• **Brief**
Copy each line of the data beneath in which the word "stretch" appears.

• **Record set**
Lemma bus_inv_publish h m c e b : 1 <= m → inv h m b → inv h m (publish c e b).
Proof.
  intros Hm [V1 [V2 V3] V4]. split; simpl.
  - intros c'. unfold set_channel. case_bool_decide as Hc; [|done]. subst c'. rewrite V2, V1. apply ring_append_lastn.
  - done.
  - intros i k Hk. apply lookup_fmap_Some in Hk as (k0 & <- & Hk0). destruct (V4 i k0 Hk0) as [C1 C2 C3 C4].
    destruct (subscribed k0) eqn:Es; cbn [andb].
    + destruct (bool_decide (channel k0 = c)) eqn:Ec.
      * apply bool_decide_eq_true in Ec. destruct (C3 eq_refl) as [live F].
        assert (at_ k0 ≠ Created) as Hc by (by destruct k0 as [? ? ? []]).
        destruct (C2 Hc) as (before & after & Hp & Ha & Hr). rewrite (Ha eq_refl), app_nil_r in Hp.
        pose proof (follows_receive m e k0 live Hm F) as F'.
        split.
        -- intros E. destruct k0 as [? ? ? []]; done.
        -- intros _. exists before, []. cbn [receive channel since replayed replay]. split_and!; [|done|done].
           unfold publish, set_channel. cbn [published]. rewrite bool_decide_true by done. subst c.
           by rewrite Hp, app_nil_r, <- app_assoc.
        -- intros _. by exists live.
        -- intros _. by eapply follows_seen.
      * apply bool_decide_eq_false in Ec. split; [done| |intros _; by apply C3|done]. intros Hc. unfold publish, set_channel. cbn [published].
        rewrite bool_decide_false by done. destruct (C2 Hc) as (before & after & Hp & Ha & Hr). exists before, after. auto.
    + split; [done| |congruence|done]. intros Hc. destruct (C2 Hc) as (before & after & Hp & Ha & Hr).
      unfold publish, set_channel. cbn [published].
      case_bool_decide as Ec; [|exists before, after; rewrite Es; done]. subst c. exists before, (after ++ [e]).
      split_and!; [by rewrite Hp, !app_assoc|congruence|done].
Qed.

Lemma bus_inv_set h m b i k : inv h m b → consumer_ok h m b k → inv h m (set_consumer i k b).
Proof.
  intros [V1 V2 V4] Hk. split; [done|done|]. intros j x Hx. simpl in Hx. destruct (decide (j = i)) as [->|Hne].
  - rewrite lookup_insert_eq in Hx. simplify_eq. by destruct Hk; split.
  - rewrite lookup_insert_ne in Hx by done. by destruct (V4 j x Hx); split.
Qed.

(** A step of the generator keeps the ghost fields; it ends subscribed. *)
Lemma get_ghost k : channel (get k) = channel k ∧ replay (get k) = replay k ∧ replayed (get k) = replayed k
  ∧ since (get k) = since k ∧ subscribed (get k) = true.
Proof. unfold get. by destruct (queue (sub k)). Qed.
Lemma next_ghost td k : channel (replay_next td k) = channel k ∧ replay (replay_next td k) = replay k
  ∧ replayed (replay_next td k) = replayed k ∧ since (replay_next td k) = since k ∧ subscribed (replay_next td k) = true.
Proof. destruct td; [apply get_ghost|done]. Qed.

Lemma consumer_ok_step h m b k k' live : subscribed k = true → consumer_ok h m b k →
  channel k' = channel k ∧ replay k' = replay k ∧ replayed k' = replayed k ∧ since k' = since k ∧ subscribed k' = true →
  follows m k' live → consumer_ok h m b k'.
Proof.
  intros Es [C1 C2 C3 C4] (E1 & E2 & E3 & E4 & E5) F.
  assert (at_ k ≠ Created) as Hc by (by destruct k as [? ? ? []]).
  assert (at_ k' ≠ Created) as Hc' by (by destruct k' as [? ? ? []]). split.
  - done.
  - intros _. destruct (C2 Hc) as (before & after & Hp & Ha & Hr). exists before, after.
    rewrite E1, E2, E3, E4. split_and!; auto.
  - intros _. by exists live.
  - intros _. by eapply follows_seen.
Qed.

Lemma bus_inv_resume h m b i k k' : 0 <= m → inv h m b → consumers b !! i = Some k → resume b k = Some k' →
  inv h m (set_consumer i k' b).
Proof.
  intros Hm I Hk E. apply bus_inv_set; [done|]. pose proof I as [V1 [V2 V3] V4]. pose proof (V4 i k Hk) as C. unfold resume in E.
  destruct (at_ k) as [|td|[]| |] eqn:Ea; try done; apply (inj Some) in E; subst k'.
  - set (copy := if replay k then history b (channel k) else []).
    set (k0 := Consumer (channel k) (replay k) (new_subscription (subscriber_queue b)) (Replaying copy) (delivered k) copy []).
    destruct (c_created _ _ _ _ C Ea) as (Hd & _ & _).
    assert (follows m k0 []) as F0.
    { split; cbn; rewrite ?Hd, ?V3, ?app_nil_r; first [done|apply suffix_nil|idtac]. }
    assert (consumer_ok h m b k0) as C0.
    { split; try done.
      - intros _. exists (published b (channel k)), []. cbn. rewrite app_nil_r. split_and!; try done.
        unfold copy. by rewrite V1.
      - intros _. by exists [].
      - intros _. by eapply follows_seen. }
    destruct (follows_replay_next m k0 copy [] F0 eq_refl) as [live F].
    apply (consumer_ok_step h m b k0 _ live); [done|done|apply next_ghost|done].
  - assert (subscribed k = true) as Es by (unfold subscribed; by rewrite Ea).
    destruct (c_follows _ _ _ _ C Es) as [live F]. destruct (follows_replay_next m k td live F Ea) as [live' F'].
    apply (consumer_ok_step h m b k _ live'); [done|done|apply next_ghost|done].
  - assert (subscribed k = true) as Es by (unfold subscribed; by rewrite Ea).
    destruct (c_follows _ _ _ _ C Es) as [live F].
    destruct (follows_get m k live F ltac:(unfold todo; by rewrite Ea)) as [live' F'].
    apply (consumer_ok_step h m b k _ live'); [done|done|apply get_ghost|done].
  - assert (subscribed k = true) as Es by (unfold subscribed; by rewrite Ea).
    destruct (c_follows _ _ _ _ C Es) as [live F].
    destruct (follows_get m k live F ltac:(unfold todo; by rewrite Ea)) as [live' F'].
    apply (consumer_ok_step h m b k _ live'); [done|done|apply get_ghost|done].
Qed.

Lemma created_dec k : at_ k = Created ∨ at_ k ≠ Created.
Proof. destruct (at_ k); auto. Qed.
Lemma bus_inv_close h m b i k : inv h m b → consumers b !! i = Some k → inv h m (set_consumer i (close k) b).
Proof.
  intros I Hk. apply bus_inv_set; [done|]. destruct (v_consumers _ _ _ I i k Hk) as [C1 C2 C3 C4]. split; try done.
  - intros _. destruct (created_dec k) as [Hc|Hc].
    + destruct (C1 Hc) as (_ & E1 & E2). exists [], (published b (channel k)). cbn. rewrite E1, E2.
      split_and!; [done|done|]. by destruct (replay k).
    + destruct (C2 Hc) as (before & after & Hp & Ha & Hr). exists before, after. cbn. split_and!; [done|done|exact Hr].
  - intros _. destruct (created_dec k) as [Hc|Hc]; [|by apply C4].
    destruct (C1 Hc) as (E0 & _ & _). cbn. rewrite E0. apply sublist_nil_l.
Qed.
Lemma bus_inv_exec h m l b b' : 1 <= m → inv h m b → exec l b = Some b' → inv h m b'.
Proof.
  intros Hm I E. destruct l as [i c r|c e|i|i]; simpl in E.
  - destruct (consumers b !! i); [done|]. apply (inj Some) in E. subst. apply bus_inv_set; [done|]. by split.
  - apply (inj Some) in E. subst. by apply bus_inv_publish.
  - destruct (consumers b !! i) as [k|] eqn:Hk; [|done]. cbn [mbind option_bind] in E.
    destruct (resume b k) as [k'|] eqn:Ek; [|done]. cbn [mbind option_bind] in E. apply (inj Some) in E. subst.
    eapply bus_inv_resume; [lia|done|done|done].
  - destruct (consumers b !! i) as [k|] eqn:Hk; [|done]. cbn [mbind option_bind] in E. apply (inj Some) in E. subst.
    by apply bus_inv_close.
Qed.
Lemma bus_inv_reachable h m b : 1 <= m → reachable h m b → inv h m b.
Proof.
  intros Hm. induction 1 as [|l b b' _ IH E]; [|by eapply bus_inv_exec].
  split; [done|done|]. intros i k Hk. cbn in Hk. by rewrite lookup_empty in Hk.
Qed.

(** C28. The live feed, in any interleaving of publishers, consumers and disconnects: the ring
    holds exactly the most recent events; a consumer gets, in order and none twice, events of
    one contiguous stretch of its channel, the ring it found and what was published since
    (nothing is lost or repeated between the two); what it has got and what is still buffered
    misses exactly the [dropped] oldest events of a full queue, and the buffer is the newest
    part of the stretch and never longer than its limit; and a consumer that is blocked
    without having been woken has nothing to read. *)
Theorem feed_exact h m b i k : 1 <= m → reachable h m b → consumers b !! i = Some k → at_ k ≠ Created →
  (∀ c, recent c b = lastn h (published b c)) ∧
  (∃ before after, published b (channel k) = before ++ since k ++ after ∧ (subscribed k = true → after = []) ∧
     replayed k = (if replay k then lastn h before else [])) ∧
  delivered k `sublist_of` replayed k ++ since k ∧
  (subscribed k = true → ∃ live,
     delivered k ++ todo k = replayed k ++ live ∧ live ++ queue (sub k) `sublist_of` since k ∧
     (length live + length (queue (sub k)) + dropped (sub k) = length (since k))%nat ∧
     queue (sub k) `suffix_of` since k ∧ Z.of_nat (length (queue (sub k))) <= m ∧
     (at_ k = Waiting false → queue (sub k) = [])).
Proof.
  intros Hm Hb Hk Hc. pose proof (bus_inv_reachable h m b Hm Hb) as I. destruct (v_consumers _ _ _ I i k Hk) as [_ C2 C3 C4].
  split_and!; [apply I|by apply C2|by apply C4|]. intros Hs. destruct (C3 Hs) as [live []]. by exists live.
Qed.

(** A consumer that joins after two events, while a third is published during its replay. *)
Definition demo_event (n : Z) : Event := MkEvent RequestProgress [("n", Json.JInt n)] 0.
Fixpoint run (ls : list label) (b : t) : option t :=
  match ls with [] => Some b | l :: ls' => b' ← exec l b; run ls' b' end.
Lemma bus_run_reachable h m ls b b' : reachable h m b → run ls b = Some b' → reachable h m b'.
Proof.
  revert b. induction ls as [|l ls IH]; intros b Hb E; simpl in E; [congruence|].
  destruct (exec l b) as [b1|] eqn:E1; [|done]. cbn [mbind option_bind] in E. apply (IH b1); [|done]. by eapply reach_step.
Qed.

Definition demo : list label :=
  [Publish FEED (demo_event 1); Publish FEED (demo_event 2); Subscribe 0 FEED true; Resume 0;
   Publish FEED (demo_event 3); Resume 0; Resume 0; Resume 0].

End EventBus.

Lemma feed_exact_witness :
  ∃ b k, EventBus.run EventBus.demo (EventBus.init 2 5) = Some b ∧ EventBus.consumers b !! 0%nat = Some k ∧
    EventBus.delivered k = map EventBus.demo_event [1; 2; 3] ∧ EventBus.queue (EventBus.sub k) = [] ∧
    EventBus.delivered k `sublist_of` EventBus.replayed k ++ EventBus.since k.
Proof.
  assert (∃ b k, EventBus.run EventBus.demo (EventBus.init 2 5) = Some b ∧ EventBus.consumers b !! 0%nat = Some k ∧
    EventBus.delivered k = map EventBus.demo_event [1; 2; 3] ∧ EventBus.queue (EventBus.sub k) = [] ∧
    EventBus.at_ k = EventBus.Waiting false) as (b & k & E & Hk & Hd & Hq & Ha)
    by (do 2 eexists; split; [vm_compute; reflexivity|]; split_and!; vm_compute; reflexivity).
  exists b, k. split_and!; try assumption.
  apply (EventBus.feed_exact 2 5 b 0 k); [lia| |exact Hk|congruence].
  eapply EventBus.bus_run_reachable; [apply EventBus.reach_init|exact E].
Defined.

(** ** Redaction of log messages ([logging_setup.py]) *)

Module Redact.

(** The value class of [_SECRET_QUERY] ends at an ampersand, white space or a quote. *)
Definition stop (c : ascii) : bool :=
  bool_decide (Crypto.code c ∈ [38; 34; 39]) || Text.isspace c.
Definition separator (c : ascii) : bool := bool_decide (Crypto.code c ∈ [63; 38]).
Definition equals : ascii := "=".
Definition names : list (list ascii) :=
  map Crypto.chars ["api_key"; "apikey"; "token"; "access_token"; "key"; "secret"; "password"].

(** One of the names, in any case, then an equals sign and the first character of a value. *)
Fixpoint follows_name (name rest : list ascii) : bool :=
  match name, rest with
  | [], c :: d :: _ => bool_decide (c = equals) && negb (stop d)
  | n :: name', c :: rest' => bool_decide (Text.lower_char c = n) && follows_name name' rest'
  | _, _ => false
  end.
Definition matches (rest : list ascii) : bool := existsb (fun n => follows_name n rest) names.

(** [re.sub] from left to right: outside a match, inside the part that is kept (up to the
    equals sign), or inside the value that is masked. *)
Inductive mode := Normal | Kept | Value.
Definition mask : list ascii := Crypto.chars "***".
Fixpoint scan (m : mode) (s : list ascii) : list ascii :=
  match s with
  | [] => []
  | c :: s' =>
      let outside := c :: scan (if separator c && matches s' then Kept else Normal) s' in
      match m with
      | Normal => outside
      | Kept => if bool_decide (c = equals) then c :: mask ++ scan Value s' else c :: scan Kept s'
      | Value => if stop c then outside else scan Value s'
      end
  end.
(** [redact_secrets] *)
Definition redact_secrets (s : string) : string := Crypto.of_chars (scan Normal (Crypto.chars s)).

Example redact_example :
  redact_secrets "GET /ws/feed?API_Key=sk-123&x=1&token=t HTTP" = "GET /ws/feed?API_Key=***&x=1&token=*** HTTP".
Proof. vm_compute. reflexivity. Qed.

(** *** A secret does not influence what is logged *)

Lemma sep_not_name n name : name ∈ names → n ∈ name → separator n = false ∧ n ≠ equals.
Proof.
  intros Hn%list_elem_of_In Hc%list_elem_of_In.
  assert (forallb (forallb (fun c => negb (separator c) && negb (bool_decide (c = equals)))) names = true) as H
    by (vm_compute; reflexivity).
  rewrite forallb_forall in H. specialize (H name Hn). rewrite forallb_forall in H. specialize (H n Hc).
  apply andb_true_iff in H as [H1%negb_true_iff H2%negb_true_iff]. by apply bool_decide_eq_false in H2.
Qed.
Lemma lower_separator c : separator c = true → Text.lower_char c = c.
Proof.
  unfold separator. intros H%bool_decide_eq_true. unfold Text.lower_char.
  assert (Crypto.code c = 63 ∨ Crypto.code c = 38) as [E|E] by set_solver; by rewrite E.
Qed.
Lemma separator_not_equals c : separator c = true → c ≠ equals.
Proof. by intros H ->. Qed.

• **Output of the task**
    one contiguous stretch of its channel, the ring it found and what was published since
    part of the stretch and never longer than its limit; and a consumer that is blocked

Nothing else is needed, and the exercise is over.